Division of Pharmaceutical Technology, Department of Pharmaceutical Sciences, University of Basel, Klingelbergstrasse 50 4056, Basel, Switzerland.
J Chem Inf Model. 2011 Oct 24;51(10):2690-6. doi: 10.1021/ci200186m. Epub 2011 Sep 14.
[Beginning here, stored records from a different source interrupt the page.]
(** * SaveAny-Bot, package [ai]: the AI rename service

    A shallow embedding of [pkg/ai/rename.go] (name generation and the
    sanitizer) and of the singleton wiring around it, with the properties
    of the specification stated over that embedding.

    Go strings are byte sequences; they are modelled as lists of [ascii]
    (one [ascii] is one byte), so that [len(name)], the UTF-8 decoding done
    by [[]rune(name)] and the re-encoding done by [string(runes)] are all
    visible.  String literals of this file are UTF-8, hence a literal such
    as "中" is three bytes long, exactly as in the Go source. *)

From Stdlib Require Import ZArith Bool Ascii String List Lia.
Import ListNotations.
Local Open Scope Z_scope.

(** ** Bytes, strings, runes *)

Abbreviation byte := ascii (only parsing).
Abbreviation rune := Z (only parsing).
Definition gostring := list byte.

Definition lit (s : string) : gostring := list_ascii_of_string s.

Definition byteval (b : byte) : Z := Z.of_N (N_of_ascii b).

(** Go's conversion [byte(x)]: the low eight bits. *)
Definition byte_of (z : Z) : byte := ascii_of_N (Z.to_N (z mod 256)).

Fixpoint gostring_eqb (a b : gostring) : bool :=
  match a, b with
  | [], [] => true
  | x :: a', y :: b' => Ascii.eqb x y && gostring_eqb a' b'
  | _, _ => false
  end.

Definition is_empty (s : gostring) : bool :=
  match s with [] => true | _ => false end.

(** What the language leaves to the implementation and the operating
    system: which bytes separate path elements ([os.IsPathSeparator]), and
    how many spare elements the slice made by [[]rune(s)] has beyond its
    length (its capacity is [n + spare_runes n] for a string of [n] code
    points; the Go specification fixes the length only). *)
Record Platform := {
  IsPathSeparator : byte -> bool;
  spare_runes : nat -> nat
}.

(** A Unix platform whose conversions allocate exactly what they need. *)
Definition unix_tight : Platform :=
  {| IsPathSeparator := fun c => Ascii.eqb c "/"; spare_runes := fun _ => 0%nat |}.

(** A Unix platform that converts short strings into a 32-rune buffer, as
    the gc runtime does for slices that do not escape. *)
Definition unix_buf32 : Platform :=
  {| IsPathSeparator := fun c => Ascii.eqb c "/";
     spare_runes := fun n => (32 - n)%nat |}.

(** Outcome of running a piece of Go code: it returns, or it panics. *)
Inductive exec (A : Type) : Type :=
| Returned (a : A)
| Panicked.
Arguments Returned {A} a.
Arguments Panicked {A}.

(** ** Package [unicode/utf8] and the rune conversions of the runtime *)

Module utf8.

Definition RuneError : rune := 0xFFFD.
Definition RuneSelf : Z := 0x80.
Definition MaxRune : rune := 0x10FFFF.
Definition UTFMax : nat := 4.

Definition maskx : Z := 0x3F.
Definition mask2 : Z := 0x1F.
Definition mask3 : Z := 0x0F.
Definition mask4 : Z := 0x07.
Definition tx : Z := 0x80.
Definition t2 : Z := 0xC0.
Definition t3 : Z := 0xE0.
Definition t4 : Z := 0xF0.
Definition locb : Z := 0x80.
Definition hicb : Z := 0xBF.

(** The table [first] together with [acceptRanges]: for a leading byte,
    either ASCII, or invalid, or the sequence length and the range the
    second byte must lie in. *)
Inductive firstinfo := As | Xx | Sz (size : nat) (lo hi : Z).

Definition first (s0 : Z) : firstinfo :=
  if s0 <? 0x80 then As
  else if s0 <? 0xC2 then Xx
  else if s0 <? 0xE0 then Sz 2 locb hicb
  else if s0 =? 0xE0 then Sz 3 0xA0 hicb
  else if s0 <? 0xED then Sz 3 locb hicb
  else if s0 =? 0xED then Sz 3 locb 0x9F
  else if s0 <? 0xF0 then Sz 3 locb hicb
  else if s0 =? 0xF0 then Sz 4 0x90 hicb
  else if s0 <? 0xF4 then Sz 4 locb hicb
  else if s0 =? 0xF4 then Sz 4 locb 0x8F
  else Xx.

Definition DecodeRuneInString (s : gostring) : rune * nat :=
  match s with
  | [] => (RuneError, 0%nat)
  | b0 :: t0 =>
    let s0 := byteval b0 in
    match first s0 with
    | As => (s0, 1%nat)
    | Xx => (RuneError, 1%nat)
    | Sz sz lo hi =>
      if (length s <? sz)%nat then (RuneError, 1%nat) else
      match t0 with
      | [] => (RuneError, 1%nat)
      | b1 :: t1 =>
        let s1 := byteval b1 in
        if (s1 <? lo) || (hi <? s1) then (RuneError, 1%nat)
        else if (sz <=? 2)%nat then
          (Z.lor (Z.shiftl (Z.land s0 mask2) 6) (Z.land s1 maskx), 2%nat)
        else
          match t1 with
          | [] => (RuneError, 1%nat)
          | b2 :: t2 =>
            let s2 := byteval b2 in
            if (s2 <? locb) || (hicb <? s2) then (RuneError, 1%nat)
            else if (sz <=? 3)%nat then
              (Z.lor (Z.lor (Z.shiftl (Z.land s0 mask3) 12)
                            (Z.shiftl (Z.land s1 maskx) 6))
                     (Z.land s2 maskx), 3%nat)
            else
              match t2 with
              | [] => (RuneError, 1%nat)
              | b3 :: _ =>
                let s3 := byteval b3 in
                if (s3 <? locb) || (hicb <? s3) then (RuneError, 1%nat)
                else
                  (Z.lor (Z.lor (Z.lor (Z.shiftl (Z.land s0 mask4) 18)
                                       (Z.shiftl (Z.land s1 maskx) 12))
                                (Z.shiftl (Z.land s2 maskx) 6))
                         (Z.land s3 maskx), 4%nat)
              end
          end
      end
    end
  end.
Chemical fingerprints encode the presence or absence of molecular features and are available in many large databases. Using a variation of the Ant Colony Optimization (ACO) paradigm, we describe a binary classifier based on feature selection from fingerprints. We discuss the algorithm and possible cross-validation procedures. As a real-world example, we use our algorithm to analyze a Plasmodium falciparum inhibition assay and contrast its performance with other machine learning paradigms in use today (decision tree induction, random forests, support vector machines, artificial neural networks). Our algorithm matches established paradigms in predictive power, yet supplies the medicinal chemist and basic researcher with easily interpretable results. Furthermore, models generated with our paradigm are easy to implement and can complement virtual screenings by additionally exploiting the precalculated fingerprint information.
化学指纹编码了分子特征的存在或缺失,并且在许多大型数据库中都有提供。我们使用蚁群优化(ACO)范例的变体,描述了一种基于指纹特征选择的二进制分类器。我们讨论了算法和可能的交叉验证过程。作为一个实际的例子,我们使用我们的算法来分析恶性疟原虫抑制测定,并将其性能与当今使用的其他机器学习范例(决策树归纳、随机森林、支持向量机、人工神经网络)进行对比。我们的算法在预测能力上与已确立的范例相匹配,但为药物化学家提供了易于解释的结果和基本研究人员。此外,使用我们的范例生成的模型易于实现,并可以通过额外利用预先计算的指纹信息来补充虚拟筛选。